Mitochondria are microscopic, energy producing machines that are found in all human cells. Mitochondria contain a small set of genes that must work properly to make the energy our bodies require for health. Defects in the expression of mitochondrial genes cause debilitating diseases for which there are no cures currently. We will use new genomic, molecular and cell biology technologies to identify new mutations that lead to disease and understand how the mutations cause the disease pathology at a molecular level.
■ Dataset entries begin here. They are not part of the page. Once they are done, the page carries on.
Lemma seq_event_copy_run h self e blob a a2 :
  flat_at h self e blob → alloc_addr h 28 = Some a →
  allocates (<[a := to_bytes e]> h) (Z.of_nat (length blob)) a2 →
  seq_event_copy self h =
    (Ret (a, 0), <[a := to_bytes (boxed_copy a2 e)]> (add_block a2 blob h)).
Proof.
  intros (Hat & Hok & Hv) Ha Ha2.
  destruct (copy_struct_run h self e a (at_ptr_app_l _ _ _ _ Hat) Hok Ha) as [E Hb].
  unfold seq_event_copy. cbv zeta. rewrite E.
  rewrite (bind_Ret _ _ _ _ _ (load_event_run _ a e Hb)).
  change (length_mode e =? _) with (variable e). unfold boxed_copy.
  destruct (variable e) eqn:Ev; cbv beta iota; [|by subst blob].
  apply at_ptr_app_r in Hat. rewrite length_to_bytes_event in Hat by done.
  change (Z.of_nat 28) with sizeof_event in Hat.
  assert (a ≠ self.1) as Hne.
  { intros ->. apply alloc_fresh in Ha. destruct Hat as (? & ? & Hs & _). simpl in Hs. congruence. }
  assert (at_ptr (<[a := to_bytes e]> h) (p_add self sizeof_event) blob) as Hat2
    by by apply at_ptr_insert.
  rewrite <- Hv in Ha2.
  pose proof (boxed_add_block _ a e (ext_len e) a2 blob Hb Hv Ha2) as Hb2.
  erewrite bind_Ret.
  2:{ rewrite (malloc_memcpy_bind _ _ blob a2 (ext_len e)) by done.
      apply (update_event_run _ a e _ Hb2), set_data_ok; [done|apply length_ext_data]. }
  unfold add_block. case_bool_decide as Eb; [by rewrite insert_insert_eq|].
  rewrite mret_run. f_equal. destruct (decide (a2 = a)) as [->|Hn].
  - exfalso. destruct (allocates_bounds _ _ _ Ha2) as (_ & _ & Hf).
    destruct Hf as [_ Hf]; [|by rewrite lookup_insert_eq in Hf].
    rewrite Hv. destruct blob; simpl; [done|lia].
  - rewrite (insert_insert_ne _ a2 a) by done. by rewrite insert_insert_eq.
Qed.

(** The copy is a well-formed boxed event with the blob of the source. *)
Lemma boxed_copy_at h self e blob a a2 :
  flat_at h self e blob → alloc_addr h 28 = Some a →
  allocates (<[a := to_bytes e]> h) (Z.of_nat (length blob)) a2 →
  event_at (<[a := to_bytes (boxed_copy a2 e)]> (add_block a2 blob h)) a (boxed_copy a2 e) blob.
Proof.
  intros (Hat & Hok & Hv) Ha Ha2.
  pose proof (alloc_nonnull _ _ _ Ha). pose proof (alloc_aligned _ _ _ Ha).
  destruct (allocates_bounds _ _ _ Ha2) as (Hu & Hmod & Hpos).
  assert (c_ok (boxed_copy a2 e)) as Hok2.
  { unfold boxed_copy. destruct (variable e); [|done].
    apply set_data_ok; [done|apply length_ext_data]. }
  split; [split; [apply lookup_insert_eq|split; [done|by split; [lia|]]]|].
  unfold boxed_copy. destruct (variable e) eqn:Ev; [|by rewrite Ev].
  change (variable (set_data _ e)) with (variable e). rewrite Ev.
  assert (ext_len (set_data (ext_data (ext_len e) a2) e) = ext_len e) as El.
  { apply (ext_len_with_ext 0 _ a2 e). by apply ext_len_range. }
  assert (ext_ptr (set_data (ext_data (ext_len e) a2) e) = a2) as Ep.
  { apply (ext_ptr_with_ext 0 (ext_len e) _ e). split; lia. }
  split; [by rewrite El|]. rewrite Ep. unfold add_block. case_bool_decide as E.
  - subst blob. exact Ha2.
  - destruct Hpos as [Hpos Hnone]; [destruct blob; simpl; [done|lia]|].
    assert (a2 ≠ a) by (intros ->; by rewrite lookup_insert_eq in Hnone).
    split_and!; try done. rewrite lookup_insert_ne by done. apply lookup_insert_eq.
Qed.
End flat.

(** ** The four modes of the flag byte *)

Inductive mode_kind := MTstamp | MTime | MLength | MPriority.
(* ===== verification/SeqEventSpec.v ===== *)
(** * The abstract event

    What a boxed event is for its user: the fields of its header and one of
    three payloads, without addresses, flag bits or ownership.  Each call of
    SeqEventOps.v is a step on it. *)
From S2P Require Import Prelude Heap SeqUapi SeqEvent SeqEventFacts.

(** ** Calls *)

(** The calls that change an event. *)
Inductive event_op :=
  | OpTimeMode (v : Z)
  | OpPriorityMode (v : Z)
  | OpTag (z : Z)
  | OpQueueId (z : Z)
  | OpSource (d : ptr)
  | OpDestination (d : ptr)
  | OpTickTime (z : Z)
  | OpRealTime (d : ptr)
  | OpFixed (k : fixed_kind) (d : ptr)
  | OpTickTimeData (z : Z)
  | OpRealTimeData (d : ptr)
  | OpBlob (d : ptr) (n : Z)
  | OpPointer (a n : Z).

Definition run_op `{Allocator} (op : event_op) (self : ptr) : M heap unit :=
  match op with
  | OpTimeMode v => alsaseq_event_set_time_mode self v
  | OpPriorityMode v => alsaseq_event_set_priority_mode self v
  | OpTag z => alsaseq_event_set_tag self z
  | OpQueueId z => alsaseq_event_set_queue_id self z
  | OpSource d => alsaseq_event_set_source self d
  | OpDestination d => alsaseq_event_set_destination self d
  | OpTickTime z => alsaseq_event_set_tick_time self z
  | OpRealTime d => alsaseq_event_set_real_time self d
  | OpFixed k d => kind_set k self d
  | OpTickTimeData z => alsaseq_event_set_tick_time_data self z
  | OpRealTimeData d => alsaseq_event_set_real_time_data self d
  | OpBlob d n => alsaseq_event_set_blob_data self d n
  | OpPointer a n => alsaseq_event_set_pointer_data self a n
  end.

(** ** Abstract states *)

(** The last form is a length mode the interface of the kernel reserves. *)
Inductive payload :=
  | Fixed (bs : list byte)
  | Blob (bs : list byte)
  | Pointer (a n : Z)
  | Reserved.

Record event_spec := Spec {
  sp_type : Z; sp_tstamp : Z; sp_time_mode : Z; sp_priority : Z; sp_tag : Z;
  sp_queue : Z; sp_time : list byte; sp_source : snd_seq_addr; sp_dest : snd_seq_addr;
  sp_payload : payload }.

Definition sp_set_time_mode v s := Spec (sp_type s) (sp_tstamp s) v (sp_priority s)
  (sp_tag s) (sp_queue s) (sp_time s) (sp_source s) (sp_dest s) (sp_payload s).
Definition sp_set_priority v s := Spec (sp_type s) (sp_tstamp s) (sp_time_mode s) v
  (sp_tag s) (sp_queue s) (sp_time s) (sp_source s) (sp_dest s) (sp_payload s).
Definition sp_set_tag v s := Spec (sp_type s) (sp_tstamp s) (sp_time_mode s) (sp_priority s)
  v (sp_queue s) (sp_time s) (sp_source s) (sp_dest s) (sp_payload s).
Definition sp_set_queue v s := Spec (sp_type s) (sp_tstamp s) (sp_time_mode s) (sp_priority s)
  (sp_tag s) v (sp_time s) (sp_source s) (sp_dest s) (sp_payload s).
Definition sp_set_time v s := Spec (sp_type s) (sp_tstamp s) (sp_time_mode s) (sp_priority s)
  (sp_tag s) (sp_queue s) v (sp_source s) (sp_dest s) (sp_payload s).
Definition sp_set_source v s := Spec (sp_type s) (sp_tstamp s) (sp_time_mode s) (sp_priority s)
  (sp_tag s) (sp_queue s) (sp_time s) v (sp_dest s) (sp_payload s).
Definition sp_set_dest v s := Spec (sp_type s) (sp_tstamp s) (sp_time_mode s) (sp_priority s)
  (sp_tag s) (sp_queue s) (sp_time s) (sp_source s) v (sp_payload s).
Definition sp_set_payload v s := Spec (sp_type s) (sp_tstamp s) (sp_time_mode s) (sp_priority s)
  (sp_tag s) (sp_queue s) (sp_time s) (sp_source s) (sp_dest s) v.

(** A new event. *)
Definition spec_new (t : Z) : event_spec :=
  Spec (u8 t) ALSASEQ_EVENT_TSTAMP_MODE_TICK SNDRV_SEQ_TIME_MODE_ABS
    SNDRV_SEQ_PRIORITY_NORMAL 0 0 (zeros 8) (Addr 0 0) (Addr 0 0) (Fixed (zeros 12)).

(** ** Steps *)

(** The type of the event admits a kind of data. *)
Definition takes (s : event_spec) (flag : Z) : bool :=
  negb (Z.land (seq_event_data_flags (sp_type s)) flag =? 0).

(** Data of at most twelve bytes, followed by zeros. *)
Definition pad (bs : list byte) : list byte := bs ++ drop (length bs) (zeros 12).

(** A call that is refused leaves the event as it was. *)
Definition guarded (c : bool) (er : option gerror) (s : event_spec)
    (next : outcome unit * event_spec) : outcome unit * event_spec :=
  if c then next else (Fail er, s).

Definition done_with (s : event_spec) : outcome unit * event_spec := (Ret tt, s).

(** The step of a call; [bs] are the bytes of the buffer it is given. *)
Definition spec_step (op : event_op) (bs : list byte) (s : event_spec) :
    outcome unit * event_spec :=
  let data flag := guarded (takes s flag) (Some err_data_type) s in
  let tick := guarded (sp_tstamp s =? ALSASEQ_EVENT_TSTAMP_MODE_TICK) None s in
  let real := guarded (sp_tstamp s =? ALSASEQ_EVENT_TSTAMP_MODE_REAL) None s in
  let put p := done_with (sp_set_payload p s) in
  match op with
  | OpTimeMode v => done_with (sp_set_time_mode v s)
  | OpPriorityMode v => done_with (sp_set_priority v s)
  | OpTag z => done_with (sp_set_tag (i8 z) s)
  | OpQueueId z => done_with (sp_set_queue (u8 z) s)
  | OpSource _ => done_with (sp_set_source (of_bytes bs) s)
  | OpDestination _ => done_with (sp_set_dest (of_bytes bs) s)
  | OpTickTime z => tick (done_with (sp_set_time (le_split 4 z ++ drop 4 (sp_time s)) s))
  | OpRealTime _ => real (done_with (sp_set_time bs s))
  | OpFixed k _ => data (kind_flag k) (put (Fixed (pad bs)))
  | OpTickTimeData z =>
      data SEQ_EVENT_DATA_FLAG_TSTAMP (tick (put (Fixed (pad (le_split 4 z)))))
  | OpRealTimeData _ => data SEQ_EVENT_DATA_FLAG_TSTAMP (real (put (Fixed (pad bs))))
  | OpBlob _ _ => data SEQ_EVENT_DATA_FLAG_BLOB (put (Blob bs))
  | OpPointer a n =>
      if (a =? 0) || (n <=? 0) then (Critical, s)
      else data SEQ_EVENT_DATA_FLAG_POINTER (put (Pointer (u64 a) (u32 n)))
  end.

(** A sequence of calls, with what each of them returns. *)
Fixpoint spec_run (tr : list (event_op * list byte)) (s : event_spec) :
    list (outcome unit) * event_spec :=
  match tr with
  | [] => ([], s)
  | (op, bs) :: tr =>
      let '(o, s) := spec_step op bs s in
      let '(os, s) := spec_run tr s in (o :: os, s)
  end.

(** No step changes the type or the mode of the time stamp. *)
Lemma spec_step_type op bs s :
  sp_type (spec_step op bs s).2 = sp_type s ∧ sp_tstamp (spec_step op bs s).2 = sp_tstamp s.
Proof. by destruct op; cbn; unfold guarded; repeat case_match. Qed.

(** ** The abstraction *)

Definition payload_of (e : snd_seq_event) (blob : list byte) : payload :=
  if variable e then Blob blob
  else if length_mode e =? SNDRV_SEQ_EVENT_LENGTH_VARUSR then Pointer (ext_ptr e) (ext_len e)
  else if length_mode e =? SNDRV_SEQ_EVENT_LENGTH_FIXED then Fixed (ev_data e)
  else Reserved.

Definition view (e : snd_seq_event) (blob : list byte) : event_spec :=
  Spec (ev_type e) (tstamp_mode e) (Z.land (ev_flags e) SNDRV_SEQ_TIME_MODE_MASK)
    (Z.land (ev_flags e) SNDRV_SEQ_PRIORITY_MASK) (ev_tag e) (ev_queue e) (ev_time e)
    (ev_source e) (ev_dest e) (payload_of e blob).

(** The memory holds a well-formed event at [p] whose abstraction is [s]. *)
Definition holds (h : heap) (p : Z) (s : event_spec) : Prop :=
  ∃ e blob, event_at h p e blob ∧ view e blob = s.

Lemma payload_of_fixed e blob :
  length_mode e = SNDRV_SEQ_EVENT_LENGTH_FIXED → payload_of e blob = Fixed (ev_data e).
Proof. unfold payload_of, variable. by intros ->. Qed.

Lemma payload_of_blob e blob :
  length_mode e = SNDRV_SEQ_EVENT_LENGTH_VARIABLE → payload_of e blob = Blob blob.
Proof. unfold payload_of, variable. by intros ->. Qed.

Lemma payload_of_pointer e blob :
  length_mode e = SNDRV_SEQ_EVENT_LENGTH_VARUSR →
  payload_of e blob = Pointer (ext_ptr e) (ext_len e).
Proof. unfold payload_of, variable. by intros ->. Qed.

(** An assignment that keeps the data and the length mode keeps the payload. *)
Lemma payload_of_same e e' blob :
  ev_data e' = ev_data e → length_mode e' = length_mode e →
  payload_of e' blob = payload_of e blob.
Proof. unfold payload_of, variable, ext_ptr, ext_len. by intros -> ->. Qed.

(** The modes with a setter are independent of the others. *)
Ltac view_mode :=
  intros Hv; unfold view, sp_set_time_mode, sp_set_priority, tstamp_mode;
  cbn [sp_type sp_tstamp sp_time_mode sp_priority sp_tag sp_queue sp_time sp_source
    sp_dest sp_payload];
  rewrite assign_flags_read, !assign_flags_other by done; f_equal;
  apply payload_of_same; [done|by apply assign_flags_other].

Lemma view_time_mode v e blob :
  Z.land v SNDRV_SEQ_TIME_MODE_MASK = v →
  view (assign_flags SNDRV_SEQ_TIME_MODE_MASK v e) blob = sp_set_time_mode v (view e blob).
Proof. view_mode. Qed.

Lemma view_priority v e blob :
  Z.land v SNDRV_SEQ_PRIORITY_MASK = v →
  view (assign_flags SNDRV_SEQ_PRIORITY_MASK v e) blob = sp_set_priority v (view e blob).
Proof. view_mode. Qed.

(** The storage of the data changes the payload and nothing else. *)
Lemma view_storage mode bs e blob blob' pl :
  let e' := assign_flags SNDRV_SEQ_EVENT_LENGTH_MASK mode (set_data bs e) in
  Z.land mode SNDRV_SEQ_EVENT_LENGTH_MASK = mode → payload_of e' blob' = pl →
  view e' blob' = sp_set_payload pl (view e blob).
Proof.
  intros e' Hm <-. unfold view, sp_set_payload, tstamp_mode. cbn [sp_type sp_tstamp
    sp_time_mode sp_priority sp_tag sp_queue sp_time sp_source sp_dest].
  subst e'. by rewrite !assign_flags_other.
Qed.

Lemma view_with_fixed bs e blob :
  view (with_fixed bs e) [] = sp_set_payload (Fixed (pad bs)) (view e blob).
Proof.
  apply (view_storage SNDRV_SEQ_EVENT_LENGTH_FIXED (pad bs)); [done|].
  apply (payload_of_fixed (with_fixed bs e)). by apply (cleared_length_mode _ e).
Qed.

Lemma view_with_blob bs n a e blob :
  view (with_ext SNDRV_SEQ_EVENT_LENGTH_VARIABLE n a e) bs =
    sp_set_payload (Blob bs) (view e blob).
Proof.
  apply (view_storage SNDRV_SEQ_EVENT_LENGTH_VARIABLE (ext_data n a)); [done|].
  apply payload_of_blob. by apply with_ext_length_mode.
Qed.

Lemma ext_data_read e n a :
  ext_len (set_data (ext_data n a) e) = u32 n ∧ ext_ptr (set_data (ext_data n a) e) = u64 a.
Proof.
  unfold ext_len, ext_ptr, le_u, ext_data. cbn [set_data ev_data]. split.
  - sub_simpl. by rewrite le_combine_split.
  - sub_simpl. by rewrite le_combine_split.
Qed.

Lemma view_with_pointer n a e blob :
  view (with_ext SNDRV_SEQ_EVENT_LENGTH_VARUSR n a e) [] =
    sp_set_payload (Pointer (u64 a) (u32 n)) (view e blob).
Proof.
  apply (view_storage SNDRV_SEQ_EVENT_LENGTH_VARUSR (ext_data n a)); [done|].
  rewrite payload_of_pointer by by apply with_ext_length_mode.
  by destruct (ext_data_read (assign_flags SNDRV_SEQ_EVENT_LENGTH_MASK
    SNDRV_SEQ_EVENT_LENGTH_VARUSR e) n a) as [<- <-].
Qed.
Mitochondrial disease are progressive and debilitating multi-system disease that occurs as a result of mutations in nuclear or mitochondrial genes at a frequency of up to 1 in 13,000 live births with no known cure. Mutations in nuclear genes that code for mitochondrial proteins have been found to cause a range of diseases including mitochondrial diseases that have the same pathologies to those observed in patients with mutations in mtDNA. We have DNA and cells from several families that suffer from mitochondrial diseases that are not the result of mtDNA mutations but mutations in nuclear genes coding for mitochondrial proteins. This project will use patient DNA to identify mutations in nuclear genes that cause mitochondrial disease and use the patient cells to investigate how the changes at the DNA level cause mitochondrial and cellular dysfunction that leads to the disease pathology. The project will use a variety of techniques ranging from genetics, next generation technologies, molecular and cell biology. This is of great importance in understanding the mechanisms underlying mitochondrial disease and may provide new avenues for therapeutic interventions.
This project involves the use of a range of techniques in genetics, cell biology (such as cell culture, cell death assays, fluorescence microscopy, gel electrophoresis, western blotting), genomics (exome sequencing), molecular biology (cloning, quantitative PCR, RNA interference) and biochemistry (protein purification, enzyme activity measurements).